Yesterday, the Eleventh Circuit issued a decision in United States v. Rivero affirming a 30-year sentence for a 56-year-old defendant who pleaded guilty to possession with an intent to distribute cocaine and marijuana. Because Mr. Rivero qualified as a career offender, his advisory-guidelines range was 188 to 235 months. The government recommended that Mr. Rivero be sentenced toward to bottom of that range, but the district court, citing his lengthy criminal history, sentenced him to 360 months in prison—the statutory maximum. The Eleventh Circuit’s decision was rendered after oral argument and over a forceful dissent by the panel’s only active judge, Judge Martin, who addressed not just Mr. Rivero’s case but also the court’s precedents on sentencing. The Eleventh Circuit’s decision in Rivero, like the Fourth Circuit’s in Austin, was unpublished. Why?
In certain respects, the panel’s choice not to publish Rivero seems sound, and might even, to some, be preferable. Mr. Rivero’s first argument on appeal—was he a career offender?—was foreclosed by precedent, and applying precedent to new cases rarely justifies publication alone. And the majority disposed of Mr. Rivero’s challenge to the reasonableness of his sentence by carefully hewing to the court’s precedents and to its highly deferential standard of review. Plus, the decision doesn’t create binding precedent for imposing on other defendants, in Judge Martin’s words, “an extraordinary sentence for what seems to be an ordinary crime.” The court metes out tough justice for Mr.
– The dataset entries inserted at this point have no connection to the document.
(** The hold of an open order that is closed with [amount] released. *)
Lemma release_close o id amount reason st t s : sys_ok t s -> tb_orders t !! id = Some o ->
  isCancellableOrderStatus (r_Status o) = true -> closed_status st ->
  dval amount == rest o -> 0 < dval amount -> reason <> "" ->
  wp (_ ← releaseOrderAssets o amount reason; UpdateOrderExecution (r_ID o) (r_FilledAmount o) (r_FilledQuoteAmount o) st)
    (fun _ t' s' => sys_ok t' s' /\ tb_orders t' = <[id := with_execution o (r_FilledAmount o) (r_FilledQuoteAmount o) st]> (tb_orders t)
       /\ posted (release_input o amount reason) t t' /\ same_rest (t <| tb_orders := tb_orders t' |>) t')
    (fun e => DomainErrorKind e = Some ErrorKindConflict /\ locked t (r_UserID o) (orderHoldAsset o) < rest o) t s.
Proof.
  intros Hsys Ho Hopen Hst Hamt Hpos Hr. pose proof (sy_orders _ _ Hsys id o Ho) as Hwf.
  pose proof (so_orders _ _ (sy_store _ _ Hsys) id o Ho) as (Hid & Hseq & Hfill).
  unfold releaseOrderAssets. rewrite (wf_valid_side o Hwf), (proj2 (IsPositive_true _) Hpos). cbn [negb].
  destruct (decide (reason = "")) as [|_]; [done|]. apply wp_bind, wp_bind.
  assert (Hnew : find_journal t (order_release_key (r_ID o) reason) = None).
  { destruct (find_journal t _) eqn:E; [|done]. destruct (sy_releases _ _ Hsys (r_ID o) reason) as (x & Hx & Hcl); [by rewrite E|].
    rewrite Hid, Ho in Hx. simplify_eq. congruence. }
  eapply wp_mono; [apply (transfer_spec JournalEventOrderRelease (order_release_key (r_ID o) reason) (r_ID o) (r_UserID o)
    (orderHoldAsset o) AccountUserLocked AccountUserAvailable amount t s (sy_store _ _ Hsys))| |].
  all: try done; try (by right); try (by apply wf_hold_asset).
  - intros _ t1 s1 Hs1 (Hok1 & Hrest & Hpost). apply wp_ret. pose proof Hrest as (_ & Ho1 & Ht1 & _ & _ & _ & Htf1 & _).
    apply (UpdateOrderExecution_spec _ _ _ _ _ _ _ _ o); [by rewrite Ho1, Hid|]. rewrite Ho1, Hid.
    set (o' := with_execution _ _ _ _). set (t2 := t1 <| tb_orders := _ |>).
    assert (Hl2 : same_ledger t1 t2) by done. assert (Hc : closed_as o o') by done.
    assert (Hpost2 : posted (release_input o amount reason) t t2).
    { destruct Hpost as (e & ta & tb & Ha & Hb & Hcc). exists e, ta, tb. split; [done|]. split; [done|]. by etrans. }
    split; [|by repeat split; try apply Hrest]. apply (sys_close t s t2 s1 id o o' Hsys); try done.
    + unfold t2. rewrite <- Ho1. apply store_ok_update_order; [done|].
      split; [done|]. split; [specialize (Hs1 "orders"%string); lia|]. destruct Hfill as (H1 & H2 & H3). by split_and!.
    + intros u a. unfold locked. rewrite (posted_balance _ _ _ _ Hpost2).
      change (in_Postings (release_input o amount reason)) with (in_Postings (transfer JournalEventOrderRelease (order_release_key (r_ID o) reason)
        (r_ID o) (r_UserID o) (orderHoldAsset o) AccountUserLocked AccountUserAvailable amount)).
      rewrite transfer_key_sum. unfold held, outstanding, on, key_user. rewrite Hopen.
      repeat case_decide; simplify_eq; try lra; exfalso; intuition congruence.
    + intros k Hf. apply (posted_find _ _ _ _ Hpost2) in Hf as [Hf | ->]; [by left|]. right. exists reason. by rewrite <- Hid.
  - intros e [He Hlt]. split; [done|]. unfold locked. by rewrite <- Hamt.
Qed.

(** What ending an order leaves alone, besides the ledger. *)
Definition besides_orders (t t' : Tables) : Prop :=
  tb_trades t' = tb_trades t /\ tb_outbox t' = tb_outbox t /\ tb_idempotency t' = tb_idempotency t /\ same_records t t'.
Rivero, but only for Mr. Rivero.
But for those who closely follow the Eleventh Circuit, that yesterday’s decision is unpublished may seem unusual. The Eleventh Circuit takes special interest in sentencing, and nearly always seems to publish decisions involving large variances (only death-penalty cases get similar automatic-publication treatment). Further, because we want similarly situated defendants to be sentenced similarly—and because, presumably, we want the process in which they are sentenced to be similar, too—publishing decisions involving sentencing is important. The court, moreover, publishes many decisions where, as in Rivero, there has been oral argument. And although it’s common for the Eleventh Circuit to dispose of an appeal in an unpublished decision after oral argument where the result is clear, it’s not common to do so where there has been a strong dissent by the only active judge on the panel. And the facts of this case are compelling: Mr. Rivero, a 56-year-old man, indeed has a long criminal history, but he was given a tough sentence for, according to the majority, an “unremarkable” current offense. And the government recommended a bottom-of-the-guidelines sentence as well. In short, this is not your run-of-the-mill sentencing case.
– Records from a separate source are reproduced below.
Lemma NoDup_omap_inj {A B C} (g : A -> option B) (f : B -> C) l : NoDup (map f (omap g l)) ->
  forall i j x y a b, l !! i = Some x -> l !! j = Some y -> g x = Some a -> g y = Some b -> f a = f b -> i = j.
Proof.
  induction l as [|z l IH]; [done|]. cbn. intros Hnd. assert (Hin : forall j y b, l !! j = Some y -> g y = Some b -> f b ∈ map f (omap g l)).
  { intros j y b Hj Hb. apply list_elem_of_fmap_2, list_elem_of_omap. exists y. split; [by eapply list_elem_of_lookup_2|done]. }
  intros [|i] [|j] x y a b Hx Hy Ha Hb E; cbn in Hx, Hy; [done|..].
  - injection Hx as ->. rewrite Ha in Hnd. cbn in Hnd. apply NoDup_cons in Hnd as [Hni _]. destruct Hni. rewrite E. by eapply Hin.
  - injection Hy as ->. rewrite Hb in Hnd. cbn in Hnd. apply NoDup_cons in Hnd as [Hni _]. destruct Hni. rewrite <- E. by eapply Hin.
  - f_equal. eapply IH; [|exact Hx|exact Hy|exact Ha|exact Hb|exact E]. destruct (g z); [|done]. cbn in Hnd. by apply NoDup_cons in Hnd as [_ Hnd].
Qed.

Definition put_results (results : list holdResult) (filled : list (nat * holdResult)) : list holdResult :=
  foldl (fun results '(i, r) => <[i := r]> results) results filled.

Lemma put_results_lookup filled : forall results i r, put_results results filled !! i = Some r -> (i, r) ∈ filled \/ results !! i = Some r.
Proof.
  unfold put_results. induction filled as [|[j x] filled IH]; intros results i r H; cbn [foldl] in H; [by right|]. apply IH in H as [H|H]; [left; by right|].
  apply list_lookup_insert_Some in H as [(-> & -> & _)|[_ H]]; [left; by left|by right].
Qed.

Lemma put_results_length filled : forall results, length (put_results results filled) = length results.
Proof. unfold put_results. induction filled as [|[j x] filled IH]; intros results; cbn [foldl]; [done|]. by rewrite IH, length_insert. Qed.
Courts don’t say why they publish their decisions; per the Eleventh Circuit’s internal operating procedures, the choice is up to the majority of the panel. Thus, why Rivero is unpublished is anybody’s guess. But I suspect that a principal reason was, as Justice Thomas observed in Austin, “to avoid creating binding law for the Circuit.” If so, then the question still remains, Why?
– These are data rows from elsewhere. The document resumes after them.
Definition failed_settlements : FailureTable FailedSettlement :=
  mkFailureTable "failed_settlements" tb_failed_settlements (fun rows t => t <| tb_failed_settlements := rows |>) fs_ID
    (fun id f => f <| fs_ID := id |>) fs_TradeIdempotencyKey failed_settlement_check fs_Status fs_OccurredAt
    (fun message f => f <| fs_ErrorMessage := message |> <| fs_Status := FailedSettlementStatusOpen |> <| fs_RetryCount := (fs_RetryCount f + 1)%N |>
                        <| fs_Resolution := "" |> <| fs_ResolvedBy := "" |> <| fs_Notes := "" |>)
    fs_ErrorMessage
    (fun resolution resolvedBy notes f => f <| fs_Status := FailedSettlementStatusResolved |> <| fs_Resolution := resolution |>
                        <| fs_ResolvedBy := resolvedBy |> <| fs_Notes := notes |>).

Definition failed_completion_check (f : FailedMarketCompletion) : option error :=
  if negb (IsNegative (fm_FilledAmount f)) && negb (IsNegative (fm_FilledQuoteAmount f)) && negb (IsNegative (fm_RemainingQuoteAmount f))
     && not_blank (fm_ErrorMessage f)
  then None else Some (ConstraintViolation "ck_failed_market_completions").

Definition failed_completions : FailureTable FailedMarketCompletion :=
  mkFailureTable "failed_market_completions" tb_failed_completions (fun rows t => t <| tb_failed_completions := rows |>) fm_ID
    (fun id f => f <| fm_ID := id |>) (fun f => pretty (fm_OrderID f)) failed_completion_check fm_Status fm_OccurredAt
    (fun message f => f <| fm_ErrorMessage := message |> <| fm_Status := FailedSettlementStatusOpen |> <| fm_RetryCount := (fm_RetryCount f + 1)%N |>
                        <| fm_Resolution := "" |>)
    fm_ErrorMessage
    (fun resolution _ _ f => f <| fm_Status := FailedSettlementStatusResolved |> <| fm_Resolution := resolution |>).

Definition failed_cancellation_check (f : FailedOrderCancellation) : option error :=
  if not_blank (fc_ErrorMessage f) then None else Some (ConstraintViolation "ck_failed_order_cancellations").

Definition failed_cancellations : FailureTable FailedOrderCancellation :=
  mkFailureTable "failed_order_cancellations" tb_failed_cancellations (fun rows t => t <| tb_failed_cancellations := rows |>) fc_ID
    (fun id f => f <| fc_ID := id |>) (fun f => pretty (fc_OrderID f)) failed_cancellation_check fc_Status fc_OccurredAt
    (fun message f => f <| fc_ErrorMessage := message |> <| fc_Status := FailedSettlementStatusOpen |> <| fc_RetryCount := (fc_RetryCount f + 1)%N |>
                        <| fc_Resolution := "" |>)
    fc_ErrorMessage
    (fun resolution _ _ f => f <| fc_Status := FailedSettlementStatusResolved |> <| fc_Resolution := resolution |>).

(** ** Messages and categories *)

Definition maxFailedSettlementErrorLength : nat := 2048.

(** [err] is [None] for a nil error. *)
Definition settlementErrorMessage (err : option error) : string :=
  let message := match err with None => "unknown settlement failure"%string | Some e => TrimSpace (error_text e) end in
  let message := if decide (message = "") then "unknown settlement failure"%string else message in
  let code := match err with None => ""%string | Some e => settlementErrorSQLState e end in
  let message := if decide (code = "") then message else ("[SQLSTATE " +:+ code +:+ "] " +:+ message)%string in
  if (maxFailedSettlementErrorLength <? String.length message)%nat then String.substring 0 maxFailedSettlementErrorLength message else message.

Inductive FailedSettlementCategory :=
| CategoryCancelledOrder | CategoryIdempotencyConflict | CategoryInsufficientLockedBalance | CategoryDeadlock
| CategorySerializationFailure | CategoryLockTimeout | CategoryStatementTimeout | CategoryUnknown.

Definition IsTransientFailedSettlementCategory (category : FailedSettlementCategory) : bool :=
  match category with
  | CategoryDeadlock | CategorySerializationFailure | CategoryLockTimeout | CategoryStatementTimeout => true
  | _ => false
  end.

Definition ClassifyFailedSettlement (failure : FailedSettlement) : FailedSettlementCategory :=
  let message := ToUpper (fs_ErrorMessage failure) in
  if contains "[SQLSTATE 40P01]" message then CategoryDeadlock
  else if contains "[SQLSTATE 40001]" message then CategorySerializationFailure
  else if contains "[SQLSTATE 55P03]" message then CategoryLockTimeout
  else if contains "[SQLSTATE 57014]" message then CategoryStatementTimeout
  else if contains "CANCELLED" message then CategoryCancelledOrder
  else if contains "IDEMPOTENCY KEY CONFLICT" message then CategoryIdempotencyConflict
  else if contains "INSUFFICIENT LOCKED" message then CategoryInsufficientLockedBalance
  else CategoryUnknown.

(** ** Failed settlements *)

(** [occurredAt] is the time of the call. *)
Definition failedSettlementFromTrade (trade : Trade) (settlementErr : option error) (occurredAt : Z) : result error FailedSettlement :=
  let coinSymbol := normalizeTradeCoinSymbol (t_CoinSymbol trade) in
  if decide (coinSymbol = "") then Err (Errorf "trade coin symbol is required" [])
  else if bool_decide (t_BuyOrderID trade = 0%N) || bool_decide (t_SellOrderID trade = 0%N)
  then Err (Errorf "trade buy_order_id and sell_order_id are required" [])
  else if negb (GreaterThan (t_Price trade) Zero) || negb (GreaterThan (t_Quantity trade) Zero)
  then Err (Errorf "trade price and quantity must be greater than zero" [])
  else
    let idempotencyKey := TrimSpace (t_IdempotencyKey trade) in
    let idempotencyKey := if decide (idempotencyKey = "") then tradeIdempotencyKey trade else idempotencyKey in
    Ok (mkFailedSettlement 0 idempotencyKey (t_EngineSequence trade) (TrimSpace (t_EngineEventID trade))
          (if decide (t_TradedAt trade = 0) then None else Some (t_TradedAt trade)) coinSymbol (t_BuyOrderID trade) (t_SellOrderID trade)
          (t_Price trade) (t_Quantity trade) (t_BuyerFee trade) (t_SellerFee trade) (t_FeeRate trade)
          (settlementErrorMessage settlementErr) FailedSettlementStatusOpen 1 occurredAt "" "" "").

Definition RecordFailure (now : Z) (trade : Trade) (settlementErr : option error) : M FailedSettlement :=
  failure ← lift (failedSettlementFromTrade trade settlementErr now);
  record_row failed_settlements failure.

Record SettlementFailureHandoff := mkHandoff { ho_Failure : FailedSettlement; ho_OutboxID : N }.

(** The input must not repeat an event or a trade. *)
Fixpoint check_handoffs (seenOutboxIDs : list N) (seenKeys : list string) (i : nat) (items : list SettlementFailureHandoff) : result error unit :=
  match items with
  | [] => Ok tt
  | item :: items =>
      if decide (ho_OutboxID item = 0%N) then Err (Errorf "items[%d].OutboxID is required" [pretty i])
      else if decide (ho_OutboxID item ∈ seenOutboxIDs) then Err (Errorf "duplicate outbox id %d" [pretty (ho_OutboxID item)])
      else if decide (fs_TradeIdempotencyKey (ho_Failure item) ∈ seenKeys)
      then Err (Errorf "duplicate trade idempotency key %q" [fs_TradeIdempotencyKey (ho_Failure item)])
      else check_handoffs (ho_OutboxID item :: seenOutboxIDs) (fs_TradeIdempotencyKey (ho_Failure item) :: seenKeys) (S i) items
  end.

(** Every row of the upsert is inserted or updated, so its count is right. *)
Definition handoff_body (items : list SettlementFailureHandoff) : M unit :=
  _ ← stmt;
  _ ← for_each (upsert failed_settlements) (map ho_Failure items);
  _ ← stmt;
  t ← get_db;
  let outboxIDs := map ho_OutboxID items in
  let present := filter (fun id => ob_Status <$> tb_outbox t !! id = Some OutboxPending) outboxIDs in
  _ ← put_db (t <| tb_outbox := mark_processed (tb_outbox t) present |>);
  if decide (length present <> length outboxIDs)
  then throw (Errorf "mark outbox processed affected %d rows, expected %d" [pretty (length present); pretty (length outboxIDs)])
  else mret tt.

Definition RecordFailuresAndMarkOutboxProcessed (items : list SettlementFailureHandoff) : M unit :=
  match items with
  | [] => throw (Errorf "items is required" [])
  | _ => _ ← lift (check_handoffs [] [] 0 items); transaction (handoff_body items)
  end.

Record TradeOutboxFailureItem := mkFailureItem { fi_Trade : Trade; fi_OutboxID : N }.

Fixpoint build_handoffs (now : Z) (settlementErr : option error) (i : nat) (items : list TradeOutboxFailureItem) : result error (list SettlementFailureHandoff) :=
  match items with
  | [] => Ok []
  | item :: items =>
      match failedSettlementFromTrade (fi_Trade item) settlementErr now with
      | Err e => Err (Wrapf ("items[" +:+ pretty i +:+ "]: %w") e)
      | Ok failure => rest ← build_handoffs now settlementErr (S i) items; Ok (mkHandoff failure (fi_OutboxID item) :: rest)
      end
  end.

Definition RecordBatchFailuresAndMarkOutboxProcessed (now : Z) (items : list TradeOutboxFailureItem) (settlementErr : option error) : M unit :=
  match items with
  | [] => throw (Errorf "items is required" [])
  | _ => handoffs ← lift (build_handoffs now settlementErr 0 items); RecordFailuresAndMarkOutboxProcessed handoffs
  end.

Definition ListOpenSettlementFailures (limit : Z) : M (list FailedSettlement) := open_rows failed_settlements (NormalizeFailedSettlementListLimit (NormalizeFailedSettlementListLimit limit)).

Definition open_failure_of (orderID : N) (f : FailedSettlement) : Prop :=
  fs_Status f = FailedSettlementStatusOpen /\ (fs_BuyOrderID f = orderID \/ fs_SellOrderID f = orderID).
Definition has_open_failure (t : Tables) (orderID : N) : bool := bool_decide (Exists (open_failure_of orderID) (all_rows failed_settlements t)).

Definition HasOpenFailureForOrder (orderID : N) : M bool :=
  if decide (orderID = 0%N) then throw (Errorf "order id is required" []) else query (fun t => has_open_failure t orderID).

Definition FindFailureByID (id : N) : M FailedSettlement :=
  if decide (id = 0%N) then throw (Errorf "failed settlement id is required" [])
  else
    row ← query (fun t => tb_failed_settlements t !! id);
    match row with Some f => mret f | None => throw ErrRecordNotFound end.

(** The CHECK constraint on an audited resolution is that of [validateResolveFailureInput]. *)
Definition MarkSettlementResolved (id : N) (resolution resolvedBy notes : string) : M unit :=
  if decide (id = 0%N) then throw (Errorf "failed settlement id is required" [])
  else
    existing ← FindFailureByID id;
    if decide (fs_Status existing = FailedSettlementStatusResolved) then mret tt
    else
      affected ← update_resolved failed_settlements id resolution resolvedBy notes;
      if (affected : bool) then mret tt else throw (Errorf "failed settlement resolve affected no rows" []).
I don’t know and, to be clear, I’m not criticizing the majority’s choice not to publish Rivero. But one by-product of its decision seems clear: the likelihood of en banc review is greatly reduced, for there is little reason for the full court to undertake the arduous process of reviewing a decision that doesn’t bind it or lower courts. In dissent, Judge Martin observed that she was “aware of no published opinion in which we have held that an above-Guidelines sentence was substantively unreasonable.” If Rivero had been published, her observation would remain true. But it would also be true that the likelihood of en banc review—and therefore the likelihood of a published opinion in which an above-guidelines sentence was held to be substantively unreasonable—would have been greater.